Start of RECORDS FOR THIS EXERCISE

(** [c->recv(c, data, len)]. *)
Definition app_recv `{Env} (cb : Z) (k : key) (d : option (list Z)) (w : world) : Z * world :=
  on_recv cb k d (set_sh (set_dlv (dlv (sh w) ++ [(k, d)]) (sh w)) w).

End of RECORDS FOR THIS EXERCISE
Start of RECORDS FOR THIS EXERCISE

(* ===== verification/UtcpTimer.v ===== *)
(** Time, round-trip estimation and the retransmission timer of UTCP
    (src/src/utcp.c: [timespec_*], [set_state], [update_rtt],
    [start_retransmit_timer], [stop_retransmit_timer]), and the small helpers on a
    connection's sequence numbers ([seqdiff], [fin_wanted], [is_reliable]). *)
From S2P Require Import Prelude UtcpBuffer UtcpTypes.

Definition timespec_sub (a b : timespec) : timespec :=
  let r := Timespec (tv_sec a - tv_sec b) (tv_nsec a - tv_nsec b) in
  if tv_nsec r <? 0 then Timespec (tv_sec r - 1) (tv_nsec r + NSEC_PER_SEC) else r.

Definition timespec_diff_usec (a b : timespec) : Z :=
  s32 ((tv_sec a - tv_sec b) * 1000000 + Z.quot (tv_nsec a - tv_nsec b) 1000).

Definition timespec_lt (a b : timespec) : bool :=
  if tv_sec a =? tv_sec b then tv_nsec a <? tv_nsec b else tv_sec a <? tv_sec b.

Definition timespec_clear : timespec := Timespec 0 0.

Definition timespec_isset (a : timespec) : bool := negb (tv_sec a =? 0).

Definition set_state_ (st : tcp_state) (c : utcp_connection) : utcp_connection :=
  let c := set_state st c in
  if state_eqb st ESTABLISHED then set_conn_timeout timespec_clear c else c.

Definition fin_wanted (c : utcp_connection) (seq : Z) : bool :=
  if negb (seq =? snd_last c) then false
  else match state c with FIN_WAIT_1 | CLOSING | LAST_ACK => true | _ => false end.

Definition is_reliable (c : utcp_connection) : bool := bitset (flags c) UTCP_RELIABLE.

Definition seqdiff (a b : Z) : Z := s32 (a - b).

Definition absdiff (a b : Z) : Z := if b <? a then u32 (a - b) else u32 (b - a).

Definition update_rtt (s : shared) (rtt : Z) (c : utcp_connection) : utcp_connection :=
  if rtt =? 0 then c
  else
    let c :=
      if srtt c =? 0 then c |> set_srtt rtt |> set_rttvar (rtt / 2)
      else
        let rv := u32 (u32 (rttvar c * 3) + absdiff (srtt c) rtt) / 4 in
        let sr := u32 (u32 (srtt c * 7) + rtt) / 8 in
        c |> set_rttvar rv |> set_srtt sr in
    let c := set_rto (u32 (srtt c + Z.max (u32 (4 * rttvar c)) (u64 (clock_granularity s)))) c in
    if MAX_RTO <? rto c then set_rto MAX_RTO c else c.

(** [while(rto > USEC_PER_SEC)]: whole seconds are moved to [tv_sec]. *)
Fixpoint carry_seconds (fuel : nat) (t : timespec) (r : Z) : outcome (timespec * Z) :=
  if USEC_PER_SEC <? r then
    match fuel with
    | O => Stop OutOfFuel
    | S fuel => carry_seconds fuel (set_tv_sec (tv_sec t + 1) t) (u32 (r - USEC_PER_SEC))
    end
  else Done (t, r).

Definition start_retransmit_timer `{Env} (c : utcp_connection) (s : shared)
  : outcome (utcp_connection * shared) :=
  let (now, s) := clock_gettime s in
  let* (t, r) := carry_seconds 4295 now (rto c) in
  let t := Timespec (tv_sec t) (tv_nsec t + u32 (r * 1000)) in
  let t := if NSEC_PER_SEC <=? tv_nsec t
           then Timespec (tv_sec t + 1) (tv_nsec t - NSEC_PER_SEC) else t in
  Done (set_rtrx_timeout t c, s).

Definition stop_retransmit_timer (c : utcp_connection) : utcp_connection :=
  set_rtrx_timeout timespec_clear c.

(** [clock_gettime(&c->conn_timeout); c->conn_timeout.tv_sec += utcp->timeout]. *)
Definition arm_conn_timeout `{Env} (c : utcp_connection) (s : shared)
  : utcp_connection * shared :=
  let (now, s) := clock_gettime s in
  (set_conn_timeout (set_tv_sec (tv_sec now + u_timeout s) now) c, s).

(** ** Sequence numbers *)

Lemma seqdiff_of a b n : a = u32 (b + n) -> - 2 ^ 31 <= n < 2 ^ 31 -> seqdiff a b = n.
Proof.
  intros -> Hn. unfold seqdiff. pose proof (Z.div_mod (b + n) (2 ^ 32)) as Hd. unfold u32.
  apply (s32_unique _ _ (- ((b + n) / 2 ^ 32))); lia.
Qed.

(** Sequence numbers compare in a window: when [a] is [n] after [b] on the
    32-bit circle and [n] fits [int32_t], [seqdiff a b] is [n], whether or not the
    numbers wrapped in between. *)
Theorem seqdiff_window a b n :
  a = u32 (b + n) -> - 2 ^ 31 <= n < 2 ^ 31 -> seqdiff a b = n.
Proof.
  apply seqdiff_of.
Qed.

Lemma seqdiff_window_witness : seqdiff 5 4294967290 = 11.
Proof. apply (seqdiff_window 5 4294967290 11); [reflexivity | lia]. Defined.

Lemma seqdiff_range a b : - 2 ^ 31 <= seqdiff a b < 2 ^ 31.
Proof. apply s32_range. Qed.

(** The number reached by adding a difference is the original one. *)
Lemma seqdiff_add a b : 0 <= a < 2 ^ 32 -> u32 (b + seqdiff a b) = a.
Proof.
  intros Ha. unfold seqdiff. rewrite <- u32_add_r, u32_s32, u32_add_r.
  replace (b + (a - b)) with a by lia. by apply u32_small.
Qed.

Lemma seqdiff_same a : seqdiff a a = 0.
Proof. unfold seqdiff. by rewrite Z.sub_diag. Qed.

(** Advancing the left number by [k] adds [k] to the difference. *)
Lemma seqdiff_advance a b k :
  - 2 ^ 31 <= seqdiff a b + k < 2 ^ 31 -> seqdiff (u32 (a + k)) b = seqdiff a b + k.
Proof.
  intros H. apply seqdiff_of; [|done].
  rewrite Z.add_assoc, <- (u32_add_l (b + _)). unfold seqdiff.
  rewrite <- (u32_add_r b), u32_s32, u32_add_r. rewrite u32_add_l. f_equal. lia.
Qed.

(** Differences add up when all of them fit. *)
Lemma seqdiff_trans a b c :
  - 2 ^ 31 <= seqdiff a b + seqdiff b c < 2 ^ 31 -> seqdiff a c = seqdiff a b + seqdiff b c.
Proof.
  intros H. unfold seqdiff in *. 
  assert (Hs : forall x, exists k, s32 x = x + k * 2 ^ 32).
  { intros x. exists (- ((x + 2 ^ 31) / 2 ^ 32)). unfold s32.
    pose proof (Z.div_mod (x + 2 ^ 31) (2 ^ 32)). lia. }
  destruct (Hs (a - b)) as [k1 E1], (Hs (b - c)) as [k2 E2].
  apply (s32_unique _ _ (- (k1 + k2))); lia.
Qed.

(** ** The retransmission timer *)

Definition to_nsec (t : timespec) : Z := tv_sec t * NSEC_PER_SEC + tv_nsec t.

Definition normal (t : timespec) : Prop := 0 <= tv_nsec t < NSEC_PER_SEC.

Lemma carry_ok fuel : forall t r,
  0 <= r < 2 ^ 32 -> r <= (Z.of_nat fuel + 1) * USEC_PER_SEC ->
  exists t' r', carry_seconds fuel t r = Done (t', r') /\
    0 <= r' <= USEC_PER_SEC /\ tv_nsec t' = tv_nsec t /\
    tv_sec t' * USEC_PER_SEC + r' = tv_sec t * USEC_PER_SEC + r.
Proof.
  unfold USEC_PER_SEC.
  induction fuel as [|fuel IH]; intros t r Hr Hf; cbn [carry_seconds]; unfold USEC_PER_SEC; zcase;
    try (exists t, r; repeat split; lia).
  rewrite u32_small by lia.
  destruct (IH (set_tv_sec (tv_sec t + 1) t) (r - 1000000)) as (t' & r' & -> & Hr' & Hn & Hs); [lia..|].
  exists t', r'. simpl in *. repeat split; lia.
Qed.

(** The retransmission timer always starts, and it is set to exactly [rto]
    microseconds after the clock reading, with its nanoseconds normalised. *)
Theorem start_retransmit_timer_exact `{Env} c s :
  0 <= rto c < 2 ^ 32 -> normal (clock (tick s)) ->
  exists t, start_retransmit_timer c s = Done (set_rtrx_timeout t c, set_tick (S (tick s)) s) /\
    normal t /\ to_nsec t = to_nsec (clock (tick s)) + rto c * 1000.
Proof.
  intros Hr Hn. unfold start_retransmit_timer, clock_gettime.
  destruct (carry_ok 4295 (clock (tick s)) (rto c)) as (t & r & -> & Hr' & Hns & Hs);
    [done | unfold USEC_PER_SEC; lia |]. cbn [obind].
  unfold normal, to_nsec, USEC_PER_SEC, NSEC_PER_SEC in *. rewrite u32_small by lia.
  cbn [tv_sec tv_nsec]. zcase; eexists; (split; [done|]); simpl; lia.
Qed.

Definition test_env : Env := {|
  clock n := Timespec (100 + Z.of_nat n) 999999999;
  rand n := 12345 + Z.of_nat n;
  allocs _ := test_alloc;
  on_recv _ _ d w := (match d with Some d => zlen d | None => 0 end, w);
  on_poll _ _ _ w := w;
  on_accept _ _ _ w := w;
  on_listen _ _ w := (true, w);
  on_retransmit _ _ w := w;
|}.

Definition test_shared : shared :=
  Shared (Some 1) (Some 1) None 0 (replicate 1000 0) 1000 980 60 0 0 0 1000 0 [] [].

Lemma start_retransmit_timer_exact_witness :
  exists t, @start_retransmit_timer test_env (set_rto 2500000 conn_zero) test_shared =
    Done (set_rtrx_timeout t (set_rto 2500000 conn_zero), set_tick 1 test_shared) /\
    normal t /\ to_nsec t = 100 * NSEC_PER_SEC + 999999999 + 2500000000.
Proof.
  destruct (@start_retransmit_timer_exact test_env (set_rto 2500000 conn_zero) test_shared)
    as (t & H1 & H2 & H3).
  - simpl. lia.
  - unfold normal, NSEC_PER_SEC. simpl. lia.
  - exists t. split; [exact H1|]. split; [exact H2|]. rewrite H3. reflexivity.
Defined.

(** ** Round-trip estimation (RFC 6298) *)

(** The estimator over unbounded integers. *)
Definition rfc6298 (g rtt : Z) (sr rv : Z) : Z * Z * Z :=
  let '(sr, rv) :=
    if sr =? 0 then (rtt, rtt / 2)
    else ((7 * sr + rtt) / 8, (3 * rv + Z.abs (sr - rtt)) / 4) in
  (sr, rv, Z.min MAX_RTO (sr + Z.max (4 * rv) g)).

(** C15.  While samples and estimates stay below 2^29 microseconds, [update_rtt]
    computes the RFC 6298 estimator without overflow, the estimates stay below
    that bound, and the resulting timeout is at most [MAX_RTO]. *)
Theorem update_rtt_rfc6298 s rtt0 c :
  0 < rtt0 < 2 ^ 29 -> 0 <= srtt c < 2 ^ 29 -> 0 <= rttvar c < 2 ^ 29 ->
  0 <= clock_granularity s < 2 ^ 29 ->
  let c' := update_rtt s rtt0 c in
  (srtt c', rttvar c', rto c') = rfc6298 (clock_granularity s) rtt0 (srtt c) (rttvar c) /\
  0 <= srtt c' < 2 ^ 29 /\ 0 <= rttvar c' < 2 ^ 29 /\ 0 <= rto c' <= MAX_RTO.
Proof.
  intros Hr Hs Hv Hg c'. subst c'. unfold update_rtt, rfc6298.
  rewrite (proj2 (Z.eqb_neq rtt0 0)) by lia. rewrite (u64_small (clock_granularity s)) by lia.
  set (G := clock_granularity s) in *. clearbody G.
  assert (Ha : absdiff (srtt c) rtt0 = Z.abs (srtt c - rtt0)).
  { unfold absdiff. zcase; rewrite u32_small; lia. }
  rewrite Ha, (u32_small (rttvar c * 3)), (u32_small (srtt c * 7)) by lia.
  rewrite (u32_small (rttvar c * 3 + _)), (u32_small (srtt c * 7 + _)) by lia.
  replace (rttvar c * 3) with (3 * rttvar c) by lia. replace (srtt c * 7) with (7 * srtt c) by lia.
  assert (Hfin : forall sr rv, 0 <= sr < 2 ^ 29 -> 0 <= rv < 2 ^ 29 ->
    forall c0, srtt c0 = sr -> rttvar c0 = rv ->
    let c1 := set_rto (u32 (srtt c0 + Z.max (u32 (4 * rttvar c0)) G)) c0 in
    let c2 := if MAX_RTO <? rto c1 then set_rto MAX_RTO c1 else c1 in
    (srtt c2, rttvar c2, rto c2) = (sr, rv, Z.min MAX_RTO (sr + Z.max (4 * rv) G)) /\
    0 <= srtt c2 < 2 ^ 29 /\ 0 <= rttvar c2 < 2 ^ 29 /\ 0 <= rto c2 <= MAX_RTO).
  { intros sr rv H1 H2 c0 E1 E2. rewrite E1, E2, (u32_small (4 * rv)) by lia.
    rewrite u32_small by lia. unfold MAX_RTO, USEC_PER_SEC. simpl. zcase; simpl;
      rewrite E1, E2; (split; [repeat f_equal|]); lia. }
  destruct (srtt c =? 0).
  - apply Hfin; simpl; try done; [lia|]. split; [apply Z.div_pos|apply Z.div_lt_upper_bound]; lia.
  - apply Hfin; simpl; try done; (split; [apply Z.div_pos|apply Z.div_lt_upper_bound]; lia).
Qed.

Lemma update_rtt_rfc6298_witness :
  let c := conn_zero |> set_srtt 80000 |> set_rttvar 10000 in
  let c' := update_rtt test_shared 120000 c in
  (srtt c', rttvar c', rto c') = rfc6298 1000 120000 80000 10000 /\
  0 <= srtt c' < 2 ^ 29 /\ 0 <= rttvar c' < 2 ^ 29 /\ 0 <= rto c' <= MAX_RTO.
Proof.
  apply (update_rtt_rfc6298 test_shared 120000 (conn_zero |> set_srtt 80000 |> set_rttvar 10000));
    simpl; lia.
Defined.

End of RECORDS FOR THIS EXERCISE

▶ WHAT IS REQUIRED:
Lines of the listing above that include the string "pose" should each be copied.

▶ ANSWER FOR THE TASK:
  intros -> Hn. unfold seqdiff. pose proof (Z.div_mod (b + n) (2 ^ 32)) as Hd. unfold u32.
    pose proof (Z.div_mod (x + 2 ^ 31) (2 ^ 32)). lia. }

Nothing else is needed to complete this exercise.